◆ WORK TASK
The line containing "Definition flush (r" marks the end: quote every line from the start of the records below through it, word for word.

◆ GIVEN DATA
┄┄┄┄┄┄┄┄┄┄
(* ===== verification/Replica.v ===== *)
(** * The replica (tools/exsim_replica.cpp)

    A hot backup: it applies the primary's commands to its own journal, gate and engine, acknowledges what its journal
    holds, and as a standby becomes the gateway when the primary falls silent. One turn of its loop is a function of the
    datagrams its sockets hold and of the clock; a failing write ends the process. *)
From S2P Require Import Prelude Bits Bytes Common ReferenceBook Engine Risk Protocol ClientIds Journal SeqStream MdFeed Gateway GatewayLaws.

Module Replica.
Section replica.
Context {E : Type} `{EngineImpl E}.

(** The variables of [main]. [flushed] bytes of the journal are with the operating system. *)
Record t := mk {
  gate : RiskGate.t E; digest : EventDigest.t; journal : Journal.JournalWriter; flushed : Z;
  seq : Z; last_ack_ns : Z; max_owner : Z; max_order_id : Z; sub : SeqStream.Subscriber.t;
}.
Definition make (gt : RiskGate.t E) : t :=
  mk gt EventDigest.init Journal.create (alen (Journal.file_ Journal.create)) 0 0 0 0 (SeqStream.Subscriber.make 1 1).
Definition set_sub (r : t) (s : SeqStream.Subscriber.t) : t :=
  mk (gate r) (digest r) (journal r) (flushed r) (seq r) (last_ack_ns r) (max_owner r) (max_order_id r) s.
Definition set_ack (r : t) (now : Z) : t :=
  mk (gate r) (digest r) (journal r) (flushed r) (seq r) now (max_owner r) (max_order_id r) (sub r).
(** [journal.flush()], and [journal.sync()]. *)
Definition flush (r : t) : t :=
  mk (gate r) (digest r) (journal r) (alen (Journal.file_ (journal r))) (seq r) (last_ack_ns r) (max_owner r) (max_order_id r) (sub r).

Definition apply (r : t) (c : Command) : option t :=
  let j := Journal.append (journal r) c in
  '(gt, es) ← RiskGate.process (gate r) c;
  Some (mk gt (foldl EventDigest.on_event (digest r) es) j (flushed r) (c_seq c) (last_ack_ns r)
    (if max_owner r <? c_owner c then c_owner c else max_owner r) (if max_order_id r <? c_order_id c then c_order_id c else max_order_id r) (sub r)).
Fixpoint apply_all (r : t) (cs : list Command) : option t :=
  match cs with [] => Some r | c :: cs => r ← apply r c; apply_all r cs end.

(** Log shipping: a copy of a journal, of which the commands that come next are applied. *)
Fixpoint boot_all (r : t) (cs : list Command) : option t :=
  match cs with [] => Some r | c :: cs => r ← (if c_seq c =? u64 (seq r + 1) then apply r c else Some r); boot_all r cs end.
Definition bootstrap (r : t) (from_journal : option (list Z)) : option t :=
  r ← match from_journal with
      | Some file => match Journal.journal_scan file with Journal.Scanned cs _ => flush <$> boot_all r cs | Journal.NotAJournal => None end
      | None => Some r
      end;
  Some (set_sub r (SeqStream.Subscriber.make (u64 (seq r + 1)) 1)).

(** ** The loop *)

Inductive Outcome := FatalUnavailable | Superseded | Ended | Promoting | Stopped.
(** What the sockets hold when they are polled, with the time each datagram is taken; the clock in [poll] and after it. *)
Record Turn := mkTurn { tn_data : list (Z * SeqStream.Datagram); tn_poll : Z; tn_now : Z }.

Definition acknowledge (r : t) (got : bool) (now : Z) : t * list SeqStream.Datagram :=
  if got || (5000000 <? u64 (now - last_ack_ns r)) then
    let r := if got then flush r else r in
    (set_ack r now, option_list (SeqStream.Subscriber.ack (sub r) (seq r)))
  else (r, []).

(** The result is what is sent, and why the loop ends if it does. *)
Definition turn (standby : bool) (silence_ns : Z) (r : t) (tn : Turn) : option (t * list SeqStream.Datagram * option Outcome) :=
  let '(s, cs, req) := SeqStream.Subscriber.poll (sub r) (tn_data tn) (tn_poll tn) in
  r ← apply_all (set_sub r s) cs;
  let '(r, acks) := acknowledge r (0 <? alen cs) (tn_now tn) in
  let out := option_list req ++ acks in
  if SeqStream.Subscriber.unavailable_ (sub r) then Some (r, out, Some FatalUnavailable) else
  if SeqStream.Subscriber.superseded (sub r) then Some (flush r, out, Some Superseded) else
  if SeqStream.Subscriber.ended (sub r) then Some (flush r, out, Some Ended) else
  if standby && SeqStream.Subscriber.heard (sub r) && (silence_ns <? u64 (tn_now tn - SeqStream.Subscriber.last_heard_ (sub r)))
  then Some (flush r, out, Some Promoting) else Some (r, out, None).
(** The turns until one ends the loop; a signal ends it after the last. *)
Fixpoint loop (standby : bool) (silence_ns : Z) (r : t) (ts : list Turn) : option (t * list SeqStream.Datagram * option Outcome) :=
  match ts with
  | [] => Some (r, [], None)
  | tn :: ts =>
      '(r, o, w) ← turn standby silence_ns r tn;
      match w with
      | Some w => Some (r, o, Some w)
      | None => '(r, o', w) ← loop standby silence_ns r ts; Some (r, o ++ o', w)
      end
  end.
Definition start (gt : RiskGate.t E) (from_journal : option (list Z)) (standby : bool) (silence_ns : Z) (ts : list Turn) :
    option (t * list SeqStream.Datagram * option Outcome) :=
  r ← bootstrap (make gt) from_journal; loop standby silence_ns r ts.
Definition main (gt : RiskGate.t E) (from_journal : option (list Z)) (standby : bool) (silence_ns : Z) (ts : list Turn) :
    option (t * list SeqStream.Datagram * Outcome) :=
  '(r, o, w) ← start gt from_journal standby silence_ns ts;
  Some (match w with Some w => (r, o, w) | None => (flush r, o, Stopped) end).
(** [r], a record of the capture [buf], is the message [m]. *)
Definition reads_levels (buf : list Z) (r : Record_) (bs as_ : list LevelUpdate) : Prop :=
  n_bids r = alen bs /\ n_asks r = alen as_ /\ (forall i l, bs !! i = Some l -> bid buf r (Z.of_nat i) = Some l) /\
  (forall i l, as_ !! i = Some l -> ask buf r (Z.of_nat i) = Some l).
Definition reads (buf : list Z) (r : Record_) (m : Msg) : Prop :=
  match m with
  | MDiff rx f l bs as_ => kind r = Diff /\ rx_ns r = rx /\ first_id r = f /\ last_id r = l /\ reads_levels buf r bs as_
  | MSnapshot rx l bs as_ => kind r = Snapshot /\ rx_ns r = rx /\ last_id r = l /\ reads_levels buf r bs as_
  | MTrade rx p q m => kind r = Trade /\ rx_ns r = rx /\ trade_px r = p /\ trade_qty r = q /\ buyer_is_maker r = m
  end.
End Md.

Module MdTheorems.
Import Md.

(** ** Reading what was written *)

Lemma view_at pre x rest off : off = alen pre -> view (pre ++ x ++ rest) off (length x) = Some x.
Proof.
  intros ->. unfold view. rewrite (proj2 (Z.leb_le _ _)) by (unfold alen; lia).
  rewrite (proj2 (Z.leb_le _ _)) by (unfold alen; rewrite !length_app; lia). cbn [andb].
  unfold alen. rewrite Nat2Z.id, drop_app_length, take_app_length. done.
Qed.
Lemma view_pack pre fs rest off n : off = alen pre -> n = sum_list fs.*1 -> view (pre ++ pack fs ++ rest) off n = Some (pack fs).
Proof. intros Hoff ->. rewrite <- length_pack. by apply view_at. Qed.

Lemma length_enc_levels ls : alen (enc_levels ls) = 16 * alen ls.
Proof. unfold alen, enc_levels. induction ls as [|l ls IH]; [done|]. cbn [map concat length]. rewrite length_app. change (length (enc_level l)) with 16%nat. lia. Qed.

Lemma capture_level_at pre ls rest r i l : levels r = alen pre -> Forall level_ok ls -> ls !! i = Some l ->
  level (pre ++ enc_levels ls ++ rest) r (Z.of_nat i) = Some l.
Proof.
  intros Hr Hok Hi. assert (exists l1 l2, ls = l1 ++ l :: l2 /\ i = length l1) as (l1 & l2 & -> & ->).
  { exists (take i ls), (drop (S i) ls). split; [by rewrite take_drop_middle|]. apply lookup_lt_Some in Hi. rewrite length_take. lia. }
  apply Forall_app in Hok as [_ Hok].
  apply Forall_cons in Hok as [[Hp Hq] _]. unfold level. rewrite Hr.
  replace (pre ++ enc_levels (l1 ++ l :: l2) ++ rest) with ((pre ++ enc_levels l1) ++ enc_level l ++ (enc_levels l2 ++ rest))
    by (unfold enc_levels; rewrite map_app, concat_app; cbn [map concat]; by rewrite <- !app_assoc).
  assert (alen pre + Z.of_nat (length l1) * 16 = alen (pre ++ enc_levels l1)) as ->
    by (pose proof (length_enc_levels l1); unfold alen in *; rewrite length_app; lia).
  unfold enc_level. rewrite view_pack by done. cbn [mbind option_bind].
  pose proof (unpack_pack [(8%nat, u64 (px l)); (8%nat, qty l)] []) as Hu. rewrite app_nil_r in Hu. cbn [fmap list_fmap fst snd] in Hu.
  rewrite Hu; [destruct l; cbn; by rewrite i64_u64|]. repeat constructor; unfold fits; simpl; [apply in_u64_u64|apply in_u64_u64|apply Hq|apply Hq].
Qed.

Definition head_of (k rx : Z) : list Z := pack [(1%nat, k); (3%nat, 0); (8%nat, rx)].
Lemma head_reads pre k rx rest : in_u8 k -> in_u64 rx ->
  view (pre ++ head_of k rx ++ rest) (alen pre) 1 = Some (le 1 k) /\ view (pre ++ head_of k rx ++ rest) (alen pre + 4) 8 = Some (le 8 rx) /\
  of_le (le 1 k) = k /\ of_le (le 8 rx) = rx /\ alen (pre ++ head_of k rx) = alen pre + 12.
Proof.
  intros Hk Hrx. split; [|split; [|split; [|split]]].
  - unfold head_of. cbn [pack]. rewrite <- app_assoc. by apply (view_at pre (le 1 k)).
  - assert (pre ++ head_of k rx ++ rest = (pre ++ le 1 k ++ le 3 0) ++ le 8 rx ++ rest) as -> by (unfold head_of; cbn [pack]; by rewrite <- !app_assoc).
    apply (view_at _ (le 8 rx)). unfold alen. rewrite !length_app, !length_le. lia.
  - rewrite of_le_le. apply Z.mod_small. exact Hk.
  - rewrite of_le_le. apply Z.mod_small. exact Hrx.
  - unfold alen, head_of. rewrite length_app, length_pack. simpl. lia.
Qed.

(** The fields after the head, and what follows them. *)
Lemma fields_read pre fs rest : Forall fits fs -> exists b, view (pre ++ pack fs ++ rest) (alen pre) (sum_list fs.*1) = Some b /\ unpack fs.*1 b = fs.*2.
Proof.
  intros Hf. exists (pack fs). split; [by apply view_pack|]. pose proof (unpack_pack fs [] Hf) as Hu. by rewrite app_nil_r in Hu.
Qed.

Lemma reads_levels_at pre bs as_ rest r : levels r = alen pre -> n_bids r = alen bs -> n_asks r = alen as_ -> Forall level_ok (bs ++ as_) ->
  reads_levels (pre ++ enc_levels (bs ++ as_) ++ rest) r bs as_.
Proof.
  intros Hl Hb Ha Hok. split; [done|]. split; [done|]. split; intros i l Hi.
  - apply capture_level_at; [done..|]. by apply lookup_app_l_Some.
  - unfold ask. rewrite Hb. unfold alen. rewrite <- Nat2Z.inj_add. apply capture_level_at; [done..|].
    rewrite lookup_app_r by lia. by replace (length bs + i - length bs)%nat with i by lia.
Qed.

Lemma alen_levels bs as_ : alen (enc_levels (bs ++ as_)) = 16 * (alen bs + alen as_).
Proof. rewrite length_enc_levels. unfold alen. rewrite length_app. lia. Qed.
Lemma count_fits (bs as_ : list LevelUpdate) n : 0 <= n -> n + 16 * (alen bs + alen as_) < 4294967296 ->
  fits (4%nat, alen bs) /\ fits (4%nat, alen as_).
Proof. unfold fits, alen. simpl. lia. Qed.

(** A payload in the buffer: its head, its fields and its levels. *)
Lemma layout pre k rx fs tail rest n ws vs : Forall fits fs -> n = sum_list fs.*1 -> ws = fs.*1 -> vs = fs.*2 -> in_u8 k -> in_u64 rx ->
  let buf := pre ++ (head_of k rx ++ pack fs ++ tail) ++ rest in
  exists b, view buf (alen pre) 1 = Some (le 1 k) /\ view buf (alen pre + 4) 8 = Some (le 8 rx) /\ of_le (le 1 k) = k /\ of_le (le 8 rx) = rx /\
    view buf (alen pre + 12) n = Some b /\ unpack ws b = vs /\
    buf = (pre ++ head_of k rx ++ pack fs) ++ tail ++ rest /\ alen (pre ++ head_of k rx ++ pack fs) = alen pre + 12 + Z.of_nat n /\
    alen (head_of k rx ++ pack fs ++ tail) = 12 + Z.of_nat n + alen tail.
Proof.
  intros Hf -> -> -> Hk Hrx buf. assert (buf = pre ++ head_of k rx ++ (pack fs ++ tail ++ rest)) as Eb by (unfold buf; by rewrite <- !app_assoc).
  destruct (head_reads pre k rx (pack fs ++ tail ++ rest) Hk Hrx) as (V1 & V2 & E1 & E2 & E3).
  destruct (fields_read (pre ++ head_of k rx) fs (tail ++ rest) Hf) as (b & Vb & Ub). exists b. rewrite Eb. repeat (split; [done|]).
  rewrite E3, <- !app_assoc in Vb. split; [exact Vb|]. split; [done|]. split; [by rewrite <- !app_assoc|].
  unfold alen. rewrite !length_app. unfold head_of. rewrite !length_pack. simpl. lia.
Qed.

Lemma parse_message pre m rest : msg_ok m -> exists r, parse (pre ++ payload m ++ rest) (alen pre) (alen (payload m)) = Some (inr r) /\
  reads (pre ++ payload m ++ rest) r m.
Proof.
  intros [Hlen Hok]. destruct m as [rx f l bs as_|rx l bs as_|rx p q m]; cbn [payload] in *.
  - destruct Hok as (Hrx & Hf & Hl & Hls). destruct (count_fits bs as_ 36) as [Fb Fa]; [lia| |].
    { rewrite <- alen_levels. revert Hlen. unfold alen. rewrite !length_app, !length_pack. simpl. lia. }
    destruct (layout pre 1 rx [(8%nat, f); (8%nat, l); (4%nat, alen bs); (4%nat, alen as_)] (enc_levels (bs ++ as_)) rest 24 [8; 8; 4; 4]%nat [f; l; alen bs; alen as_])
      as (b & V1 & V2 & E1 & E2 & Vb & Ub & Eb & El & En); [repeat (apply Forall_cons_2; [assumption|]); apply Forall_nil_2|reflexivity|reflexivity|reflexivity|by unfold in_u8|done|].
    unfold head_of in *. unfold parse. rewrite V1, V2. cbn [mbind option_bind]. rewrite E1, E2, Vb. cbn [mbind option_bind].
    rewrite Ub. unfold check. rewrite En, alen_levels. rewrite (proj2 (Z.eqb_eq _ _)) by (simpl; lia). eexists. split; [done|].
    cbn [reads kind rx_ns first_id last_id]. repeat (split; [done|]). rewrite Eb. apply reads_levels_at; [|done..]. rewrite El. simpl. lia.
  - destruct Hok as (Hrx & Hl & Hls). destruct (count_fits bs as_ 28) as [Fb Fa]; [lia| |].
    { rewrite <- alen_levels. revert Hlen. unfold alen. rewrite !length_app, !length_pack. simpl. lia. }
    destruct (layout pre 3 rx [(8%nat, l); (4%nat, alen bs); (4%nat, alen as_)] (enc_levels (bs ++ as_)) rest 16 [8; 4; 4]%nat [l; alen bs; alen as_])
      as (b & V1 & V2 & E1 & E2 & Vb & Ub & Eb & El & En); [repeat (apply Forall_cons_2; [assumption|]); apply Forall_nil_2|reflexivity|reflexivity|reflexivity|by unfold in_u8|done|].
    unfold head_of in *. unfold parse. rewrite V1, V2. cbn [mbind option_bind]. rewrite E1, E2, Vb. cbn [mbind option_bind].
    rewrite Ub. unfold check. rewrite En, alen_levels. rewrite (proj2 (Z.eqb_eq _ _)) by (simpl; lia). eexists. split; [done|].
    cbn [reads kind rx_ns first_id last_id]. repeat (split; [done|]). rewrite Eb. apply reads_levels_at; [|done..]. rewrite El. simpl. lia.
  - destruct Hok as (Hrx & Hp & Hq).
    destruct (layout pre 2 rx [(8%nat, u64 p); (8%nat, q); (1%nat, if m then 1 else 0)] (pack [(7%nat, 0)]) rest 17 [8; 8; 1]%nat [u64 p; q; if m then 1 else 0])
      as (b & V1 & V2 & E1 & E2 & Vb & Ub & Eb & El & En); [|reflexivity|reflexivity|reflexivity|by unfold in_u8|done|].
    { repeat constructor; unfold fits; simpl; [apply in_u64_u64|apply in_u64_u64|apply Hq|apply Hq|by destruct m|by destruct m]. }
    unfold head_of in *. unfold parse. rewrite V1, V2. cbn [mbind option_bind]. rewrite E1, E2, Vb. cbn [mbind option_bind].
    rewrite Ub. unfold check. rewrite En. rewrite (proj2 (Z.eqb_eq _ _)) by done. rewrite i64_u64 by done. eexists. split; [done|]. cbn. by destruct m.
Qed.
┄┄┄┄┄┄┄┄┄┄
◆ WRITTEN REPLY
(* ===== verification/Replica.v ===== *)
(** * The replica (tools/exsim_replica.cpp)

    A hot backup: it applies the primary's commands to its own journal, gate and engine, acknowledges what its journal
    holds, and as a standby becomes the gateway when the primary falls silent. One turn of its loop is a function of the
    datagrams its sockets hold and of the clock; a failing write ends the process. *)
From S2P Require Import Prelude Bits Bytes Common ReferenceBook Engine Risk Protocol ClientIds Journal SeqStream MdFeed Gateway GatewayLaws.

Module Replica.
Section replica.
Context {E : Type} `{EngineImpl E}.

(** The variables of [main]. [flushed] bytes of the journal are with the operating system. *)
Record t := mk {
  gate : RiskGate.t E; digest : EventDigest.t; journal : Journal.JournalWriter; flushed : Z;
  seq : Z; last_ack_ns : Z; max_owner : Z; max_order_id : Z; sub : SeqStream.Subscriber.t;
}.
Definition make (gt : RiskGate.t E) : t :=
  mk gt EventDigest.init Journal.create (alen (Journal.file_ Journal.create)) 0 0 0 0 (SeqStream.Subscriber.make 1 1).
Definition set_sub (r : t) (s : SeqStream.Subscriber.t) : t :=
  mk (gate r) (digest r) (journal r) (flushed r) (seq r) (last_ack_ns r) (max_owner r) (max_order_id r) s.
Definition set_ack (r : t) (now : Z) : t :=
  mk (gate r) (digest r) (journal r) (flushed r) (seq r) now (max_owner r) (max_order_id r) (sub r).
(** [journal.flush()], and [journal.sync()]. *)
Definition flush (r : t) : t :=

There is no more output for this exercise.